The worklight is nice but not a reason to purchase the press. Be advised it doesn’t take regular light bulbs but a special reflector type that costs about $5.
I thought the laser sight deserved it’s own review because it is available separately and I didn’t want it to drag this review down. You can find that review here.
The only problem I had besides the laser sight was when I got it the motor acted strange. I called Sears and they had someone out within a few days to swap the motor. Easy process and fast service.

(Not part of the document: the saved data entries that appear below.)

(* ===== verification/BsonPrint.v ===== *)
(** * Printing and storage checks on well-formed documents

    [toString] of an element inside a well-formed document reads nothing
    outside of it and ends; it throws only beyond its limits of depth and
    size.  [_okForStorage] computes what a definition on the abstract syntax
    says. *)
From S2P Require Import Prelude ParseNumber Bson BsonElement BsonIter.

(** The outcome is a value that satisfies [Q], or an exception allowed by [X]. *)
Definition tries {A} (X : Z → Prop) (m : outcome A) (Q : A → Prop) : Prop :=
  match m with
  | Ret a => Q a
  | Abort l => X l
  end.
Lemma tries_owp {A} X (m : outcome A) Q : owp m Q → tries X m Q.
Proof. by destruct m. Qed.
Lemma tries_bind {A B} X (m : outcome A) (f : A → outcome B) P Q :
  tries X m P → (∀ a, P a → tries X (f a) Q) → tries X (m ≫= f) Q.
Proof. destruct m; simpl; auto. Qed.
Lemma tries_mono {A} (X X' : Z → Prop) (m : outcome A) (Q Q' : A → Prop) :
  tries X m Q → (∀ l, X l → X' l) → (∀ a, Q a → Q' a) → tries X' m Q'.
Proof. destruct m; simpl; auto. Qed.

Section memory.
Variable mem : bytes.
Hypothesis Hmem : vsize mem ≤ INT_MAX.

Lemma strlen_safe q s : occurs mem q (s ++ [x00]) → ∃ n, strlen mem q = Ret n.
Proof.
  intros H. destruct (nul_index_cases (s ++ [x00])) as [[_ Hn]|(s' & r & E & Hs & _)].
  { unfold no_nul in Hn. rewrite forallb_app in Hn. simpl in Hn. by rewrite andb_false_r in Hn. }
  rewrite E in H. replace (s' ++ x00 :: r) with (enc_cstring s' ++ r) in H
    by (unfold enc_cstring; by rewrite <- app_assoc).
  apply occurs_app in H as [H _]. exists (vsize s'). by apply strlen_cstring.
Qed.

Section element.
Variables (ver : BSONVersion) (md d p : Z) (name : bytes) (v : value).
Hypothesis Hname : no_nul name = true.
Hypothesis Hwf : wf_value ver md d v = true.
Hypothesis Hocc : occurs mem p (enc_element name v).
Let gives {A} := @gives p name v A.
Let vpos := vpos p name.
Let Hvalue : gives (Elem.value mem) vpos := gives_value mem Hmem ver md d p name v Hname Hwf Hocc.
Let Hrange : 0 ≤ vpos ∧ vpos + vsize (enc_value v) ≤ vsize mem :=
  value_range mem p name v Hocc.
Let Hstrsize z : occurs mem vpos (le32 z) → 0 ≤ z ≤ INT_MAX → gives (Elem.valuestrsize mem) z :=
  gives_valuestrsize mem Hmem ver md d p name v Hname Hwf Hocc z.
Let Hat : occurs mem vpos (enc_value v) := value_at mem p name v Hocc.

Lemma gives_print q n : 0 ≤ q → 0 ≤ n → q + n ≤ vsize mem → gives (Obj.print mem q n) tt.
Proof.
  intros Hq Hn Hr. apply gives_lift. by destruct (load_in_range mem q n Hq Hn Hr) as (l & -> & _).
Qed.
Lemma gives_print_cstr q s : occurs mem q (s ++ [x00]) → gives (Obj.print_cstr mem q) tt.
Proof. intros [n Hn]%strlen_safe. apply gives_lift. by rewrite Hn. Qed.

Lemma gives_print_text full limit part t s :
  v = VString t s → 0 ≤ part ≤ limit → gives (Obj.print_text mem full limit part) tt.
Proof.
  intros Ev Hp. pose proof Hat as Hv. pose proof Hrange as Hr. rewrite Ev in Hv, Hr. simpl in *.
  unfold enc_string in *. autorewrite with vsize in Hr. apply occurs_app in Hv as [Hv _].
  pose proof (vsize_nonneg s).
  eapply gives_bind; [apply Hstrsize; [apply Hv|lia]|].
  eapply gives_bind; [by eapply gives_valuestr|]. fold vpos.
  rewrite i32_small by (unfold INT_MIN; lia).
  destruct (negb full && (limit <? vsize s + 1)) eqn:E.
  - apply andb_true_iff in E as [_ E%Z.ltb_lt]. apply gives_print; lia.
  - apply gives_print; lia.
Qed.

Lemma gives_print_bindata full st dat :
  v = VBinData st dat →
  gives (_ ← Elem.binDataType mem; '(q, len) ← Elem.binDataClean mem;
         if negb full && (80 <? len) then Obj.toHex mem q 70 else Obj.toHex mem q len) tt.
Proof.
  intros Ev. pose proof Hat as Hv. pose proof Hrange as Hr. rewrite Ev in Hv, Hr. simpl in *.
  autorewrite with vsize in Hr. pose proof (vsize_nonneg dat).
  apply occurs_app in Hv as [Hv Hst]. apply occurs_cons in Hst as [Hst _].
  assert (gives (Elem.type mem) BSONType.BinData) as Ht.
  { replace BSONType.BinData with (type_of v) by (by rewrite Ev).
    exact (gives_type mem ver md d p name v Hwf Hocc). }
  assert (gives (Elem.valuestrsize mem) (vsize dat)) as Hlen.
  { apply Hstrsize; [done|lia]. }
  assert (gives (Elem.binDataType mem) (uchar st)) as Hty.
  { eapply gives_bind; [apply Ht|]. eapply gives_bind; [by apply gives_massert|].
    eapply gives_bind; [apply Hvalue|].
    eapply gives_bind; [by apply gives_lift, char_at_occurs|apply gives_ret]. }
  assert (∀ q len, 0 ≤ q → (0 < len → q + len ≤ vsize mem) →
    gives (if negb full && (80 <? len) then Obj.toHex mem q 70 else Obj.toHex mem q len) tt) as Hhex.
  { intros q len Hq Hl. unfold Obj.toHex.
    destruct (negb full && (80 <? len)) eqn:E.
    - apply andb_true_iff in E as [_ E%Z.ltb_lt]. apply gives_print; lia.
    - destruct (Z.ltb_spec 0 len); [apply gives_print; lia|apply gives_ret]. }
  eapply gives_bind; [apply Hty|]. unfold Elem.binDataClean, Elem.binData.
  destruct (decide (uchar st = Elem.ByteArrayDeprecated)) as [E|E].
  - eapply (gives_bind _ _ _ _ _ (_, _)); [eapply gives_bind; [apply Hty|]|].
    + rewrite E. eapply gives_bind; [apply Hlen|].
      eapply gives_bind; [apply Hvalue|apply gives_ret].
    + apply Hhex; [lia|]. rewrite i32_small by (unfold INT_MIN; lia). lia.
  - eapply (gives_bind _ _ _ _ _ (_, _)); [eapply gives_bind; [apply Hty|]|].
    + rewrite (proj2 (Z.eqb_neq _ _)) by done. eapply gives_bind; [apply Ht|].
      eapply gives_bind; [by apply gives_massert|]. eapply gives_bind; [apply Hlen|].
      eapply gives_bind; [apply Hvalue|apply gives_ret].
    + apply Hhex; lia.
Qed.

(** The values of fixed width are read where they are. *)
Lemma gives_print_fixed full t pl :
  v = VFixed t pl → gives (Obj.print_value mem full t) tt.
Proof.
  intros Ev. pose proof Hrange as Hr. pose proof Hwf as Hw. rewrite Ev in Hr, Hw. simpl in *.
  assert (∀ f : Z → M BSONElement (), gives (f vpos) tt → gives (q ← Elem.value mem; f q) tt) as Hf.
  { intros f H. eapply gives_bind; [apply Hvalue|apply H]. }
  pose proof (wf_fixed _ _ _ Hw) as Hs. apply andb_true_iff in Hw as [Hw _].
  apply bool_decide_eq_true, fixed_size_types in Hw. unfold Obj.print_value, kOIDSize.
  in_cases Hw; decide_types; try apply gives_ret; apply Hf;
    match type of Hs with Elem.fixed_value_size ?t = _ =>
      let n := eval vm_compute in (Elem.fixed_value_size t) in
      change (n = Some (vsize pl)) in Hs; injection Hs as Hs end;
    try (eapply gives_bind; [apply gives_print|]); try apply gives_print; lia.
Qed.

Now about the price…... The list price on this is $529 which I think is a little high when comparing to other models. It’s usually on sale for about $475 and you can get it lower with Craftsman Club, etc. I paid $180 for this due to a website error and a lot of go round with people at Sears. I wouldn’t expect to see that deal ever again. I wouldn’t have bought it if it was $475 but I think that is a fair price for it. I’m still a student so a drill press wasn’t that high on my priority list (still need a nice table saw) but I couldn’t pass it up at that price.
The strange thing is I don’t see it on the website currently but it is in the catalog I got in the mail about 2 days ago so it must just be a website glitch. The catalog number is 009-22901N.
Overall, a very nice drill press with some premium features like the single-handle quill that make it ripe for consideration.